Lionel Shriver is a bad writer who makes Ayn Rand sound like a good liberal.  Like her ideological antecedent–I can’t dignify this lineage with the word “intellectual”–Shriver writes lousy novels that attract critical attention and Hollywood options because they make no sense.  The more inexplicable the better, I suppose, because this lack of sense gives everybody all the more discretion in analyzing, producing, and consuming the available fictions.  Until now, when the future intrudes on our thinking like the stupid burglar who cased the wrong place, as Donald Trump has done in hijacking the USA.

But there is no present like the one lived in dystopian science fiction, where the past stands in for the future precisely because what is to become of us can’t be known until it happens–until it’s written and remembered avant la lettre, before the fact, ahead of its time, as non-fiction or novels.

Shriver notes this chronological perversity in The Mandibles: A Family, 2029-2042, her last readable novel (2016).  The speaker is Lowell Mandible, a complacent Keynesian economist who has been furloughed from Georgetown as the US slides into chaos because the federal government has repudiated the national debt.  Lowell is eventually rescued from his intellectual and political lethargy by his nephew, Willing, who plays the part of the old Randian mole, burrowing beneath our silly beliefs in anything but self-reliance, and who, accordingly, leads the Mandible family to Nevada, where the law of the jungle has been happily reinstated as the new Sharia–as if the Republican Party had won the West by harnessing evangelical Christianity to Social Darwinism.  Oh, wait . . . .

Here’s Lowell explaining to his daughter why science fiction isn’t a prediction of anything but the present: “’Plots set in the future are about what people fear in the present.  They’re not about the future at all.  The future is just the ultimate monster in the closet, the great unknown.’”

Soon enough Lowell’s liberal preachments–“‘The truth is, throughout history things keep getting better’”–are countermanded by his family’s eviction at gunpoint from their home near Prospect Park, by the neighbors.  They camp in the park, tramp upstate, and then drive west, just like their forbears of the 1840s and 50s did, all headed for the outskirts of civilization in the hope of redeeming the pioneer individualism of the 19th century.

My review of Shriver’s novel is pasted below.   I was reminded of its savage logic and quaint prose by a poignant essay in The Guardian this morning, in which the novelist Naji Bakhti writes of the present in Beirut, where economic crisis has overwhelmed both the state and civil society.  Bakhti’s family is now making the decisions the Mandible family had to make back in 2031.

“Just a fortnight ago, prior to my father’s dismissal [from the American University in Beirut’s Medical Center], my hitherto middle-class family had a serious discussion about whether or not meat was necessary moving forward.  Last month, a man shot himself outside a Dunkin’ Donuts on Hamra, a popular high street in Beirut.  He left a note that reads ‘I am not blasphemous  . . . a line from a Ziad Rahbani wartime song ending ‘but hunger is blasphemous.’” [Note: AUB is “the country’s most prestigious institution and largest non-state employer.”]

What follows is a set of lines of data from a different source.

(** [formatMessage] returns, reads the clock two or three times and touches
    nothing else; its results are the values of the closed forms. *)
Lemma formatMessage_run (w : World) :
  formatMessage level message opts w
  = (Ok (draftOf level message opts (w_clock w)),
     with_clock (closingClock opts (w_clock w)) w).
Proof.
  unfold formatMessage, draftOf, displayParts, recordOf, partsOf, recordWith, closingClock,
    duration, timed, optional.
  pose proof (millis_nonempty (Sub (reading (tick (tick (w_clock w)))) (StartTime opts))).
  destruct (IsZero (StartTime opts)); simpl;
    repeat case_decide; try done;
    repeat match goal with Hx : _ = "" |- _ => rewrite Hx end; reflexivity.
Qed.

Lemma closingClock_le (c : Clock) : clock_le c (closingClock opts c).
Proof.
  unfold closingClock. destruct (timed opts); repeat (etrans; [|apply tick_le]); done.
Qed.

End ClosedLemmas.

Section Claims.
Context {Opts} `{!LogFields Opts} (level message : string) (opts : Opts).

Lemma partsOf_tail (dur closing : string) :
  (members (recordWith level message opts dur closing)).*2
  = closing :: level :: tail (partsOf level message opts dur).
Proof. unfold members, partsOf. rewrite !fmap_app, !optional_omitempty. done. Qed.

Lemma displayParts_tail (c : Clock) :
  (members (recordOf level message opts c)).*2
  = Format (reading (closingClock opts c)) :: level :: tail (displayParts level message opts c).
Proof. apply partsOf_tail. Qed.

Lemma partsOf_minimal (closing : string) :
  Process opts = "" -> User opts = "" ->
  partsOf level message opts "" = [tag level; message]
  /\ members (recordWith level message opts "" closing)
     = [("time", closing); ("level", level); ("message", message)].
Proof. intros Hp Hu. unfold partsOf, members. simpl. by rewrite Hp, Hu. Qed.

Lemma partsOf_process (dur closing : string) :
  Process opts <> "" ->
  partsOf level message opts dur !! 1 = Some (Process opts)
  /\ members (recordWith level message opts dur closing) !! 2
     = Some ("process", Process opts).
Proof.
  intros Hp. unfold partsOf, members, optional; simpl.
  rewrite omitempty_nonempty by done. by case_decide.
Qed.

(** C5: the display parts are the level tag, then the process, the duration
    and the user when they are not empty, then the message, and the spinner
    shows them joined; the call returns and moves nothing but the clock. *)
Theorem formatMessage_parts (w : World) :
  exists d,
    formatMessage level message opts w = (Ok d, with_clock (closingClock opts (w_clock w)) w)
    /\ d_parts d = [tag level] ++ optional (Process opts)
                   ++ optional (duration opts (w_clock w))
                   ++ optional (User opts) ++ [message]
    /\ Suffix (d_spinner d) = Join (d_parts d) " | "
    /\ active (d_spinner d) = true /\ FinalMSG (d_spinner d) = "".
Proof. eexists. split; [apply formatMessage_run|done]. Qed.

(** C6: the record has the fields the display has: the values of its JSON
    members are the closing time, the level and the display parts after the
    tag, under keys taken in order from time, level, process, duration,
    user, message. *)
Theorem formatMessage_record (w : World) :
  exists d w',
    formatMessage level message opts w = (Ok d, w')
    /\ (members (d_json d)).*2 = Format (d_closing d) :: level :: tail (d_parts d)
    /\ (members (d_json d)).*1 `sublist_of`
         ["time"; "level"; "process"; "duration"; "user"; "message"].
Proof.
  eexists _, _. split; [apply formatMessage_run|]. split; [apply displayParts_tail|].
  apply members_keys.
Qed.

You might say, Lebanon is a third-world country, where power shortages and blackouts were everyday events before, during, and long after the brutal civil war of 1975-1990.  It’s the profligate Greece of the Middle East, no wonder COVID-19 has shut it down.  But then you would have also to acknowledge that Lebanon “crushed” the curve, as they say, and became an exemplar of how to contain the virus.   The USA is the failed state, the banana republic, the less-developed area, where penury and antithesis now prevail as policy, not misfortune.

So you might say, instead, that the savagery of Shriver’s neoliberal conspectus is now inscribed in the words and the deeds of the political party that controls the Senate and the White House.  You might also say that the end of capitalism is upon us because its defenders know no better than to grind the poor for fear that they won’t go back to work.

You have to say that Lebanon looks like the future.  Our future.